Output to 06. The input request circuit 803 is a circuit that requests image data from the outside, and the requested image data is input to the input buffer circuit 801. A decoding stop signal is received from the selector circuit 106, and when decoding is stopped, no image is requested from the outside. In addition, in 1-bit unit processing, when the parallel-serial conversion circuit 102 finishes converting 8 bits, it requests an image from the outside.

As is clear from the above explanation, the block diagram in FIG.
The same scaling process as in the block diagram in the figure can be realized and the same effect can be obtained.

〔Effect of the invention〕

According to the present invention, by selecting a plurality of control tables in image enlargement/reduction processing, wasteful processing time can be omitted, resulting in an effect of speeding up the processing.

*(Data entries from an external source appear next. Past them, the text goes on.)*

(* ===== verification/Random.v ===== *)
(** * The random number generator

    Models [cpp/leveldb/util/random.h].  The skip list draws its node heights from
    it. *)
From S2P Require Import Prelude.

(** [class Random] is its [seed_]. *)
Definition kM : Z := 2147483647.
Definition kA : Z := 16807.

Definition NewRandom (s : Z) : Z :=
  let seed_ := Z.land s 0x7fffffff in
  if (seed_ =? 0) || (seed_ =? 2147483647) then 1 else seed_.

(** [Next]: the new [seed_], which is also the result. *)
Definition Random_Next (seed_ : Z) : Z :=
  let product := u64 (seed_ * kA) in
  let seed_ := u32 ((product ≫ 31) + Z.land product kM) in
  if seed_ >? kM then u32 (seed_ - kM) else seed_.

(** [Uniform(n)], [OneIn(n)] and [Skewed(max_log)]: the new seed and the result. *)
Definition Uniform (seed_ n : Z) : Z * Z :=
  let seed_ := Random_Next seed_ in (seed_, seed_ mod n).

Definition OneIn (seed_ n : Z) : Z * bool :=
  let seed_ := Random_Next seed_ in (seed_, seed_ mod n =? 0).

Definition Skewed (seed_ max_log : Z) : Z * Z :=
  let '(seed_, base) := Uniform seed_ (max_log + 1) in
  Uniform seed_ (1 ≪ base).

(** Seeds the generator can be in. *)
Definition seed_ok (s : Z) : Prop := 0 < s < kM.

Lemma NewRandom_ok s : seed_ok (NewRandom s).
Proof.
  unfold NewRandom, seed_ok, kM. change 0x7fffffff with (2 ^ 31 - 1).
  rewrite land_ones_mod by lia. pose proof (Z.mod_pos_bound s (2 ^ 31) ltac:(lia)).
  destruct (Z.eqb_spec (s mod 2 ^ 31) 0), (Z.eqb_spec (s mod 2 ^ 31) (2 ^ 31 - 1)); cbn [orb]; lia.
Qed.

(** No multiple of the modulus is reached. *)
Lemma no_multiple s k : seed_ok s -> s * kA <> k * kM.
Proof.
  unfold seed_ok. intros Hs Heq. assert (Hd : (kM | kA * s)) by (exists k; lia).
  apply Z.gauss in Hd; [|reflexivity]. apply Z.divide_pos_le in Hd; lia.
Qed.

Lemma Random_Next_mod s : seed_ok s -> Random_Next s = (s * kA) mod kM.
Proof.
  intros Hs. pose proof (no_multiple s) as Hno. unfold seed_ok in Hs. unfold Random_Next.
  rewrite (wrap_id 64) by (unfold fits, kM, kA in *; lia).
  set (p := s * kA) in *.
  assert (Hp : 0 <= p < 2 ^ 31 * kA) by (unfold p, kM, kA in *; lia).
  rewrite Z.shiftr_div_pow2 by lia. set (q := p / 2 ^ 31). set (r := p mod 2 ^ 31).
  replace (Z.land p kM) with r by (change kM with (2 ^ 31 - 1); by rewrite land_ones_mod).
  assert (Hqr : p = 2 ^ 31 * q + r) by (unfold q, r; zdiv).
  assert (Hq : 0 <= q < kA) by (unfold q, kA in *; zdiv).
  assert (Hr : 0 <= r < 2 ^ 31) by (unfold r; zdiv).
  assert (Hne : q + r <> kM) by (intros He; apply (Hno (q + 1)); unfold seed_ok, kM in *; lia).
  rewrite (wrap_id 32) by (unfold fits, kA in *; lia).
  rewrite Z.gtb_ltb. destruct (Z.ltb_spec kM (q + r)).
  - rewrite wrap_id by (unfold fits, kM, kA in *; lia).
    apply (Z.mod_unique p kM (q + 1)); [left|]; unfold kM, kA in *; lia.
  - apply (Z.mod_unique p kM q); [left|]; unfold kM, kA in *; lia.
Qed.

Lemma Random_Next_ok s : seed_ok s -> seed_ok (Random_Next s).
Proof.
  intros Hs. rewrite Random_Next_mod by done.
  pose proof (Z.mod_pos_bound (s * kA) kM ltac:(reflexivity)).
  pose proof (Z.div_mod (s * kA) kM ltac:(done)).
  pose proof (no_multiple s (s * kA / kM) Hs). unfold seed_ok. lia.
Qed.

(** ** Properties *)

(** The shift-and-add reduction computes the Lehmer generator
    [seed * 16807 mod (2^31 - 1)] without a division; from any seed the
    constructor accepts, the state stays strictly between 0 and the modulus, so it
    never sticks. *)
Theorem random_is_lehmer (s : Z) (n : nat) :
  let seed := Nat.iter n Random_Next (NewRandom s) in
  0 < seed < kM /\ Random_Next seed = (seed * kA) mod kM.
Proof.
  cbv zeta. assert (Hok : seed_ok (Nat.iter n Random_Next (NewRandom s))).
  { induction n as [|n IH]; [apply NewRandom_ok|]. by apply Random_Next_ok. }
  split; [exact Hok|]. by apply Random_Next_mod.
Qed.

[Brief explanation of the drawing]

FIG. 1 is a block diagram of a scaling circuit with a high-speed decoding device according to an embodiment of the present invention, FIG. 2 is a block diagram of a conventional scaling circuit with a decoding device, and FIG. 3 is a processing time chart of a conventional scaling circuit. Figure 4 is a time chart during the reduction processing of the block diagram in Figure 1, Figure 5 is a diagram showing the contents of the control table that implements the processing in Figure 4, and Figure 6 is an enlarged version of the block diagram in Figure 1. FIG. 7 is a diagram showing the contents of a control table for realizing the processing of FIG. 6, and FIG. 8 is a block diagram of a single enlargement/reduction circuit according to an embodiment of the present invention. 102...Parallel-serial conversion circuit. 103...Latch circuit. 104...Low speed control table ROM. 105...High speed control table ROM. 106...Selector circuit. 107...Serial-parallel conversion circuit. 108...Selector circuit. Ko 2 country Takuko 7th item

Claims (1)

[Claims] 1. In an image processing circuit comprising a control table and a circuit for thinning out and reducing an image according to signals from the control table, a circuit for copying and enlarging an image, or a circuit for both reduction and enlargement, a plurality of A high-speed image enlarging/reducing circuit characterized by providing a control table and selecting a control table that can be processed at the highest speed in accordance with the size of an area in which the color of an image does not change. 2. In an image processing circuit consisting of a control table and a circuit for thinning and reducing an image according to a signal from the control table, a circuit for copying and enlarging an image, or a circuit for both reduction and enlargement, one control table is provided, A high-speed image enlarging/reducing circuit characterized in that the contents of a control table are changed to those that can be processed at the highest speed in accordance with the size of an area where there is no change in color. 3. The contents of the plurality of control tables are stored together as one control table, and the address of the one control table is changed in accordance with the size of the area where the color of the image does not change. A high-speed image scaling circuit according to claim 1. 4. The high-speed image scaling circuit according to claim 1, further comprising an image decoding device and selecting a control table that can be processed at the highest speed based on change point information from the image decoding device.